Page 12 of God Knows


  On the other hand, it was I, without the knowledge that I was doing so, who illuminated for her the inexpressible difference between good fucking and making love. Bathsheba gave me credit for that in words I never wish to forget.

  This isn't fucking' was the way she propounded her philosophical article of faith, in a hushed and startled exclamation, as her rattled pale blue eyes rolled steadily back into focus. Her damp, reddened face stared up at me adoringly. 'This is making love. '

  Ever the innocent in such matters esoteric, I inquired; 'What's the difference? How can you tell?'

  She nodded wisely. 'That knowledge,' she informed me, tapping the bone between her breasts and regarding me still with that same slaked expression of over-indulgence, 'comes from the source.' The differing pallors of her milky skin undulated and dissolved in the flickering lamplight from my cedar walls. 'It comes right from the heart.'

  I was all at once filled with an uncontainable joy more gratifying than any I had experienced in my whole life. My hair was drenched with perspiration. I lay my tousled head upon her chest and I thrust my mouth against her breastbone as though to caress with my tongue and lips that same precious heart whose sturdy beat I could feel and hear only an inch beneath, like a sanctified and reassuring roar.
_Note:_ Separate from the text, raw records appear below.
Lemma recalculatePlayerStats_replay today this s :
  recalculatePlayerStats today this s =
  match replay s with
  | Some (R, T) =>
      match foldlM (saveUpdated today R T) s (getAllPlayers s) with
      | Some s' => Some (mk R, s')
      | None => None
      end
  | None => None
  end.
Proof.
  unfold recalculatePlayerStats, replay.
  destruct (foldlM (processMatch s) _ _) as [[R T]|]; [|done]. simpl.
  by destruct (foldlM (saveUpdated today R T) s (getAllPlayers s)).
Qed.

(** The recalculation succeeds exactly when the replay does, and then
    rewrites every stored player from the two dictionaries and leaves the
    other tables alone. *)
Lemma recalculatePlayerStats_Some today this s R T :
  wf_store s → replay s = Some (R, T) →
  ∃ s', recalculatePlayerStats today this s = Some (mk R, s')
    ∧ matches s' = matches s ∧ matchPlayers s' = matchPlayers s
    ∧ (∀ k, players s !! k = None → players s' !! k = None)
    ∧ (∀ k p, players s !! k = Some p →
         ∃ st r, T !! k = Some st ∧ R !! k = Some r
           ∧ players s' !! k = Some (withDeviceId (updatedPlayer (today k) p st r))).
Proof.
  intros Hwf Hr. rewrite recalculatePlayerStats_replay, Hr.
  destruct (replay_inv s R T Hwf Hr) as [HR HT _ _]. simpl in HR, HT.
  destruct (saveUpdated_loop_is_Some today R T (getAllPlayers s) s) as [s' Hs'].
  { intros p (k & Hk)%elem_of_getAllPlayers.
    rewrite (wf_players _ Hwf _ _ Hk). rewrite HR, HT. eauto. }
  exists s'. rewrite Hs'.
  destruct (saveUpdated_loop _ _ _ _ _ _ Hs') as (Hm & Hmp & Hout & Hin).
  split_and!; [done | done | done | |].
  - intros k Hk. rewrite Hout, Hk; [done |].
    rewrite elem_of_getAllPlayers_ids by done. rewrite Hk. by intros [? ?].
  - intros k p Hk.
    destruct (Hin (getAllPlayers_ids_NoDup s Hwf) p) as (st & r & HTk & HRk & Hp).
    { apply elem_of_getAllPlayers. eauto. }
    rewrite (wf_players _ Hwf _ _ Hk) in HTk, HRk, Hp. eauto.
Qed.

(** A failed run fails whatever the clock and the service state: the
    exception is thrown by the loop over the matches, before any write. *)
Lemma recalculatePlayerStats_None today today' this this' s :
  wf_store s →
  recalculatePlayerStats today this s = None →
  recalculatePlayerStats today' this' s = None.
Proof.
  intros Hwf. rewrite !recalculatePlayerStats_replay.
  destruct (replay s) as [[R T]|] eqn:Hr; [|done].
  destruct (recalculatePlayerStats_Some today this s R T Hwf Hr) as (s1 & Hs1 & _).
  rewrite recalculatePlayerStats_replay, Hr in Hs1.
  by destruct (foldlM (saveUpdated today R T) s (getAllPlayers s)).
Qed.

Lemma recalculatePlayerStats_inv today this s this' s' :
  recalculatePlayerStats today this s = Some (this', s') →
  ∃ R T, replay s = Some (R, T) ∧ this' = mk R.
Proof.
  rewrite recalculatePlayerStats_replay.
  destruct (replay s) as [[R T]|]; [|done].
  destruct (foldlM _ _ _); [|done]. intros [= <- <-]. eauto.
Qed.

Lemma recalculatePlayerStats_wf today this s this' s' :
  wf_store s → recalculatePlayerStats today this s = Some (this', s') → wf_store s'.
Proof.
  intros Hwf Hrec.
  destruct (recalculatePlayerStats_inv _ _ _ _ _ Hrec) as (R & T & Hr & ->).
  destruct (recalculatePlayerStats_Some today this s R T Hwf Hr)
    as (s1 & Hs1 & Hm & Hmp & Hnone & Hsome).
  rewrite Hrec in Hs1. injection Hs1 as <-.
  split.
  - intros k q Hq. destruct (players s !! k) as [p|] eqn:Hk.
    + destruct (Hsome k p Hk) as (st & r & _ & _ & Hq').
      rewrite Hq in Hq'. injection Hq' as ->.
      rewrite withDeviceId_id. simpl. by apply (wf_players _ Hwf).
    + by rewrite (Hnone k Hk) in Hq.
  - rewrite Hm. apply (wf_matches _ Hwf).
  - rewrite Hmp. apply (wf_matchPlayers _ Hwf).
Qed.
(** * voctrain: the correction store, the word blocks, the exam and the drill

    A shallow embedding of [savestate.py] and of the state-changing part of
    [session.py] and [menu.py], followed by the properties the specification
    states about them.

    - Python [set] of strings is [gset string]; a [dict] keyed by strings whose
      identity is never shared is a [gmap]; the per-session word dict, where
      insertion order and duplicate keys of the source list matter, is an
      insertion-ordered association list ([pydict]).
    - Python [int] is [Z].
    - [input], [print] and [random.shuffle] act on an explicit [World].
    - [str.lower], [str.strip] and the order in which a set is iterated are
      parameters ([Python]): what is proved holds whatever they are. *)

From stdpp Require Import gmap strings list fin_maps pretty.
From Stdlib Require Import ZArith Ascii.

#[local] Set Warnings "-clear-no-such-hyp".

Local Open Scope Z_scope.

(** ** savestate.py, class VocState (by value)

    The two sets stored for a word are created inside [change_translation]
    and never handed out, so the store is modelled by the contents of the
    sets.  The object-level model, where arguments and stored sets are
    references into a heap of set objects, is [Module Heap] below. *)

Record VocState := mkVocState {
  _level : Z;                                               (* self._level *)
  _is_qualified : bool;                                     (* self._is_qualified *)
  _extra_trans : gmap string (gset string * gset string)    (* self._extra_trans *)
}.

(** [VocState.__init__] *)
Definition VocState_init : VocState :=
  {| _level := 0; _is_qualified := false; _extra_trans := ∅ |}.

(** The [level] and [qualified] properties and their setters. *)
Definition set_level (lev : Z) (self : VocState) : VocState :=
  {| _level := lev;
     _is_qualified := _is_qualified self;
     _extra_trans := _extra_trans self |}.

Definition set_qualified (q : bool) (self : VocState) : VocState :=
  {| _level := _level self;
     _is_qualified := q;
     _extra_trans := _extra_trans self |}.

Definition set_extra_trans (et : gmap string (gset string * gset string))
    (self : VocState) : VocState :=
  {| _level := _level self;
     _is_qualified := _is_qualified self;
     _extra_trans := et |}.

(** The pair stored for a word, [(set(), set())] when there is none. *)
Definition corrections (self : VocState) (engword : string)
    : gset string * gset string :=
  default (∅, ∅) (_extra_trans self !! engword).

Definition additions (self : VocState) (engword : string) : gset string :=
  (corrections self engword).1.

Definition removals (self : VocState) (engword : string) : gset string :=
  (corrections self engword).2.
  But that was after, so long after, the day of my killing of Goliath. My ordeals with Saul were over and nothing presaged the misfortunes in store. There was no Absalom driving me from the city. Who would have thought such a thing could happen? That a son would rebel against a father with weapons and troops? That the people would flock to him in such large numbers and race toward my city as though borne on the wings of the wind? Someone must have been telling lies about me. Forced labor and high taxation might have had something to do with it. And if that were not heartbreaking enough, then came that ugly Shimei to harangue me obscenely as I fled--Shimei, that repulsive gnome with bent legs and arms and toothless raw-red gums. Vile distant kinsman in the house of Saul, he came bounding out of his hut in Bahurim with sadistic glee as we trudged past in retreat from Jerusalem, to defame me with his gloating taunts and malignant insults.

  'Thou bloody man, come out, come out, ' he howled.

  Oh, the impious things that cackling animal said to me. He drew near enough to fling stones at me, even dust. On me, David, our first great king--was there ever a second? At one point, my nephew, faithful Abishai, gripped his sword and asked permission to step off the road to decapitate him. I would not allow that. I had enemies enough. I wanted no more gratuitous acts of violence to enlarge the numbers already convinced I had been treacherous to Saul or wishing me deposed for other reasons. It's a very tangled web we weave when first we practice to deceive.

  I spared Shimei that day as I proceeded miserably with my entourage of refugees downward in defeat toward the plain of the wilderness that lies between the mountainous terrain of Jerusalem and the skimpy river Jordan. When I was safely across the river with all of the loyal troops accompanying me, I knew that the outcome of the whole turbulent business was going to be ours. And as soon as that certainty settled within me, I began to sorrow over the ruin in store for my poor son Absalom. His goose was cooked. Poor boy, I mourned. Poor, poor impetuous boy.

  My heart sank further when later I found myself brooding on both the stark temerity of Shimei's attack and the substance of his barbarous vilifications. A bloody man, he'd called me. Me? The poet who had lauded Saul so generously in my famous elegy? And mentioned none of his faults? Against Saul and his three legitimate sons I had never raised a weapon. Is it my fault they were all killed at Gilboa and there was no one eligible left alive with a bona fide relationship to the royal family but me, the son-in-law? Who told him to fight when he had no chance of winning?

  I was in Ziklag when that happened, serving Achish of Gath in his southern territory with the small private army with which I had fled from Saul to the protection of the Philistines. I sent booty to Achish regularly and spoke of raids upon Hebrews. With commendably sagacious foresight, I sneaked spoils as well to the elders of key Judean cities whose good will I was cultivating for the future--and told them of bountiful forays against Bedouin tribes and desert caravans of wealth. Where did it all really come from? Who remembers! But even while outlawed in the barren sands of Philistia, I made sure that no grass grew under my feet.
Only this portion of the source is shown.